Dua minggu lagi (tanggal 18 Oktober) ada Kongres Ke-19 Partai Komunis. Satu perhelatan politik terpenting di Tiongkok. Semua perhatian tertuju ke kongres itu. Pertempuran politik tingkat tinggi ada di situ. Untuk menentukan siapa pengganti Presiden Tiongkok Xi Jinping. Yang masa jabatan pertamanya berakhir tahun ini.

Tapi, jangan ada anggapan penggantian itu akan terjadi di dalam kongres. Belum akan terjadi dalam waktu dekat. Masih lima tahun lagi. Dua minggu lagi Xi Jinping pasti terpilih untuk lima tahun berikutnya.

Begitulah tradisi di Tiongkok. Setiap presiden menjabat dua periode. Terutama pasca-”Bapak Bangsa” Mao Zedong dan ”Bapak Pembangunan Ekonomi dan Modernisasi Bangsa” Deng Xiaoping. Masa jabatan satu periode dianggap tidak cukup untuk membangun. Kehebohan tiap lima tahun dianggap terlalu mengguncang. Begitulah. Jiang Zemin, Hu Jintao, dan kini Xi Jinping menjabat presiden untuk dua periode.

Yang diputuskan dalam kongres itu adalah calon presiden lima tahun mendatang. Yang akan mulai menjabat tahun 2023.

Dengan cara itu, tidak akan ada krisis politik di level tertinggi. Pergolakan politiknya terjadi di level lebih bawah. Tidak ada keguncangan di pusat kekuasaan. Kalau toh terjadi kasak-kusuk, itu tidak terlihat di permukaan. Terjadi di bawah selimut. Apalagi, sistem politik Tiongkok amat ketat. Meski sistem ekonominya liberal, pengawasan politiknya totaliter. Tidak ada yang berani bicara terbuka. Semua dikontrol.
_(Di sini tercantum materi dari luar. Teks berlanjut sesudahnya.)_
(* ===== verification/DirectReceiverRuns.v ===== *)
(** The direct receiver, one operation at a time: what messages do to a buffer that nobody
    reads, what the operations on subscriptions and [Start] ask of the session and leave
    behind, and schedules in which the receiver goes wrong. *)

From Stdlib Require Import ZArith Lia Ascii.
From stdpp Require Import base list gmap relations strings.
From S2P Require Import Prelude GoStrconv GoEffects GoConc Errors Resource Sdt Lifecycle Validation DirectReceiver DirectReceiverSafety.

Section direct_receiver_runs.
Context {M MessageHandler : Type} `{!EqDecision M}.
Abbreviation receiver := (@DirectReceiver.receiver M MessageHandler).
Abbreviation directInboundMessage := (@DirectReceiver.directInboundMessage M).
Abbreviation context_state := (@DirectReceiver.context_state M).
Abbreviation answer := (@DirectReceiver.answer M).
Abbreviation call := (@DirectReceiver.call M MessageHandler).
Abbreviation rp A := (prog receiver A).

(** * One operation at a time *)

(** ** Messages without a consumer *)

Fixpoint deliver (ms : list M) : rp unit :=
  match ms with
  | [] => PRet tt
  | m :: ms => rxCallback_of_core m ;;;; deliver ms
  end.

(** A receiver that takes messages: started and registered, nothing in progress. *)
Record taking (s : receiver) : Prop := {
  taking_state : state_of s = Started;
  taking_registered : rxRegistered s = true;
  taking_context : context (past s) = ContextFree;
  taking_open : chan_closed (buffer s) = false;
  taking_flag : bufferClosed s = false;
}.

(** What one message does to the buffer, the discard indication and the metric. *)
Definition deliver_one (strategy : receiverBackpressureStrategy) (size : nat) (m : M)
    (x : list directInboundMessage * bool * Z) : list directInboundMessage * bool * Z :=
  let '(buf, flag, n) := x in
  match strategy with
  | strategyDropOldest =>
      if decide (length buf < size) then (buf ++ [mkInbound m false], flag, n)
      else (tail buf ++ [mkInbound m false], true, (n + 1)%Z)
  | strategyDropLatest =>
      if decide (length buf < size) then (buf ++ [mkInbound m flag], false, n)
      else (buf, true, (n + 1)%Z)
  end.

Definition seen_of (s : receiver) : list directInboundMessage * bool * Z :=
  (chan_buf (buffer s), isDiscard s, backpressureDiscarded s).

Lemma run_rxCallback m s : taking s → 0 < chan_cap (buffer s) →
  length (chan_buf (buffer s)) ≤ chan_cap (buffer s) →
  ∃ s', run (rxCallback_of_core m) s = Done None s' ∧ taking s' ∧
    backpressureStrategy s' = backpressureStrategy s ∧ chan_cap (buffer s') = chan_cap (buffer s) ∧
    seen_of s' = deliver_one (backpressureStrategy s) (chan_cap (buffer s)) m (seen_of s).
Proof using Type.
  intros [Hst Hr Hc Ho Hbc] Hcap Hl.
  destruct s as [mc pa sn bs sl st su sy [cap buf cl] bc ef be tn tc rs rc di rr dh se go_ ar td bd dn ct [c ru]].
  simpl in *. unfold state_of in Hst. simpl in Hst. subst.
  destruct bs; unfold rxCallback_of_core, messageCallback; simpl; unfold state_of; simpl; rewrite Hst; simpl.
  - unfold chan_try_send. simpl. case_decide; simpl.
    + eexists. split; [reflexivity|]. split_and!; [by split|done|done|done].
    + unfold chan_try_recv. simpl. destruct buf as [|x xs]; [simpl in *; lia|]. simpl.
      unfold chan_send. simpl. rewrite decide_True by (simpl in *; lia). simpl.
      eexists. split; [reflexivity|]. split_and!; [by split|done|done|done].
  - unfold chan_try_send. destruct di; simpl; (case_decide; simpl;
      (eexists; split; [reflexivity|]; split_and!; [by split|done|done|done])).
Qed.

Lemma deliver_one_bound strategy size m x :
  0 < size → length x.1.1 ≤ size → length (deliver_one strategy size m x).1.1 ≤ size.
Proof using Type.
  intros Hsize. destruct x as [[[|d buf] flag] n]; simpl; intros Hl;
    destruct strategy; simpl; case_decide; simpl; rewrite ?length_app; simpl; lia.
Qed.

Lemma run_deliver ms s : taking s → 0 < chan_cap (buffer s) →
  length (chan_buf (buffer s)) ≤ chan_cap (buffer s) →
  ∃ s', run (deliver ms) s = Done tt s' ∧ taking s' ∧
    backpressureStrategy s' = backpressureStrategy s ∧ chan_cap (buffer s') = chan_cap (buffer s) ∧
    seen_of s' = foldl (λ x m, deliver_one (backpressureStrategy s) (chan_cap (buffer s)) m x) (seen_of s) ms.
Proof using Type.
  revert s. induction ms as [|m ms IH]; intros s Ht Hcap Hl; [by exists s|].
  destruct (run_rxCallback m s Ht Hcap Hl) as (s1 & Hrun & Ht1 & Hb1 & Hc1 & Hs1).
  destruct (IH s1) as (s2 & Hrun2 & Ht2 & Hb2 & Hc2 & Hs2); [done|by rewrite Hc1|..].
  { assert (chan_buf (buffer s1) = (deliver_one (backpressureStrategy s) (chan_cap (buffer s)) m
      (seen_of s)).1.1) as -> by (by rewrite <-Hs1).
    rewrite Hc1. by apply deliver_one_bound. }
  exists s2. split_and!; [|done|by rewrite Hb2|by rewrite Hc2|].
  - exact (run_then _ _ _ _ _ _ Hrun Hrun2).
  - by rewrite Hs2, Hs1, Hb1, Hc1.
Qed.

(** The closed form, from a buffer that has not overflowed. *)
Lemma deliver_oldest size ms buf n : 0 < size → length buf ≤ size →
  foldl (λ x m, deliver_one strategyDropOldest size m x) (buf, false, n) ms =
  (let all := buf ++ ((λ m, mkInbound m false) <$> ms) in
   (drop (length all - size) all, bool_decide (size < length all), (n + Z.of_nat (length all - size))%Z)).
Proof using Type.
  intros Hsize Hl. induction ms as [|m ms IH] using rev_ind; simpl.
  { rewrite app_nil_r, bool_decide_eq_false_2 by lia. replace (length buf - size) with 0 by lia.
    simpl. by rewrite Z.add_0_r. }
  rewrite foldl_snoc, IH. clear IH. simpl. rewrite fmap_app, app_assoc. simpl.
  set (all := buf ++ _). rewrite !length_app. simpl. rewrite length_drop.
  destruct (decide (size ≤ length all)) as [Hs|Hs].
  - rewrite decide_False by lia.
    replace (length all + 1 - size) with (S (length all - size)) by lia.
    rewrite (bool_decide_eq_true_2 (size < length all + 1)) by lia.
    assert (∃ x xs, drop (length all - size) all = x :: xs ∧ xs = drop (S (length all - size)) all)
      as (x & xs & Hd & Hxs).
    { destruct (drop (length all - size) all) as [|x xs] eqn:Hd.
      - apply (f_equal length) in Hd. rewrite length_drop in Hd. simpl in Hd. lia.
      - exists x, xs. split; [done|]. replace (S (length all - size)) with ((length all - size) + 1) by lia.
        by rewrite <-drop_drop, Hd. }
    rewrite Hd. simpl. rewrite Hxs, <-drop_app_le by lia. f_equal. lia.
  - rewrite decide_True by lia. replace (length all - size) with 0 by lia.
    replace (length all + 1 - size) with 0 by lia. simpl.
    by rewrite !bool_decide_eq_false_2 by lia.
Qed.

Lemma deliver_latest size ms buf n : length buf ≤ size →
  foldl (λ x m, deliver_one strategyDropLatest size m x) (buf, false, n) ms =
  (let all := buf ++ ((λ m, mkInbound m false) <$> ms) in
   (take size all, bool_decide (size < length all), (n + Z.of_nat (length all - size))%Z)).
Proof using Type.
  intros Hl. induction ms as [|m ms IH] using rev_ind; simpl.
  { rewrite app_nil_r, bool_decide_eq_false_2, take_ge by lia. replace (length buf - size) with 0 by lia.
    simpl. by rewrite Z.add_0_r. }
  rewrite foldl_snoc, IH. clear IH. simpl. rewrite fmap_app, app_assoc. simpl.
  set (all := buf ++ _). rewrite !length_app. simpl. rewrite length_take.
  destruct (decide (size ≤ length all)) as [Hs|Hs].
  - rewrite decide_False by lia. rewrite (bool_decide_eq_true_2 (size < length all + 1)) by lia.
    rewrite take_app_le by lia. f_equal. lia.
  - rewrite decide_True by lia. rewrite !(bool_decide_eq_false_2 (size < _)) by lia.
    rewrite (take_ge (all ++ _)) by (rewrite length_app; simpl; lia). rewrite take_ge by lia.
    f_equal. lia.
Qed.

(** The message that the application gets next. *)
Lemma run_ReceiveMessage timer msg xs s : taking s →
  chan_buf (buffer s) = msg :: xs →
  let d := match backpressureStrategy s with
           | strategyDropOldest => isDiscard s
           | strategyDropLatest => discard msg
           end in
  ∃ s', run (ReceiveMessage timer) s = Done (InboundMessage (pointer msg) d) s' ∧
    chan_buf (buffer s') = xs ∧
    isDiscard s' = (match backpressureStrategy s with
                    | strategyDropOldest => false
                    | strategyDropLatest => isDiscard s
                    end) ∧
    discardNotifications s' = (discardNotifications s + if d then 1 else 0)%Z.
Proof using Type.
  intros [Hst Hr Hc Ho Hbc] Hb.
  destruct s as [mc pa sn bs sl st su sy [cap buf cl] bc ef be tn tc rs rc di rr dh se go_ ar td bd dn ct [c ru]].
  simpl in *. unfold state_of in Hst. simpl in Hst. subst. destruct msg as [m dm].
  unfold ReceiveMessage. simpl. unfold state_of. simpl. rewrite Hst. simpl.
  destruct bs, di, dm; simpl; (eexists; split; [reflexivity|]; split_and!; try done; simpl; lia).
Qed.

(** The messages of a list that fit, by strategy. *)
Definition kept (strategy : receiverBackpressureStrategy) (size : nat) (all : list M) : list M :=
  match strategy with
  | strategyDropOldest => drop (length all - size) all
  | strategyDropLatest => take size all
  end.


(** ** Subscriptions *)

Lemma splice_index_app i topic l1 l2 found :
  splice_index i topic (l1 ++ l2) found = splice_index (i + length l1) topic l2 (splice_index i topic l1 found).
Proof using Type.
  revert i found. induction l1 as [|t l1 IH]; intros i found; simpl; [by rewrite Nat.add_0_r|].
  rewrite IH. f_equal. lia.
Qed.

Lemma splice_index_absent i topic l found : topic ∉ l → splice_index i topic l found = found.
Proof using Type.
  revert i found. induction l as [|t l IH]; intros i found Hn; simpl; [done|].
  apply not_elem_of_cons in Hn as [Hne Hn]. rewrite decide_False by done. by apply IH.
Qed.

Lemma splice_topic_absent topic l : topic ∉ l → splice_topic topic l = l.
Proof using Type. intros Hn. unfold splice_topic. by rewrite splice_index_absent. Qed.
Yang beredar hanyalah spekulasi-spekulasi. Yang mungkin berdasar. Atau tidak sama sekali. Atau bahkan sengaja dibocorkan. Untuk tes situasi. Misalnya, spekulasi yang sudah saya dengar setahun yang lalu.

Saat saya berobat di Tiongkok. Waktu itu sudah beredar dua nama. Yang kemungkinan akan menjadi presiden ke-6. Dua-duanya anak petani. Juara kelas di sekolah masing-masing. Sudah menjadi ketua partai di tingkat kabupaten saat umur mereka belum 30 tahun. Karir politik mereka sama-sama moncer. Sudah menjadi ketua partai tingkat provinsi sebelum berumur 45 tahun. Posisi itu membuat mereka otomatis menjadi anggota politbiro tingkat pusat. Dua-duanya kelahiran tahun 1963. Berarti saat ini berumur 54 tahun. Sama dengan umur Jiang Zemin, Hu Jintao, atau Xi Jinping saat terpilih dulu.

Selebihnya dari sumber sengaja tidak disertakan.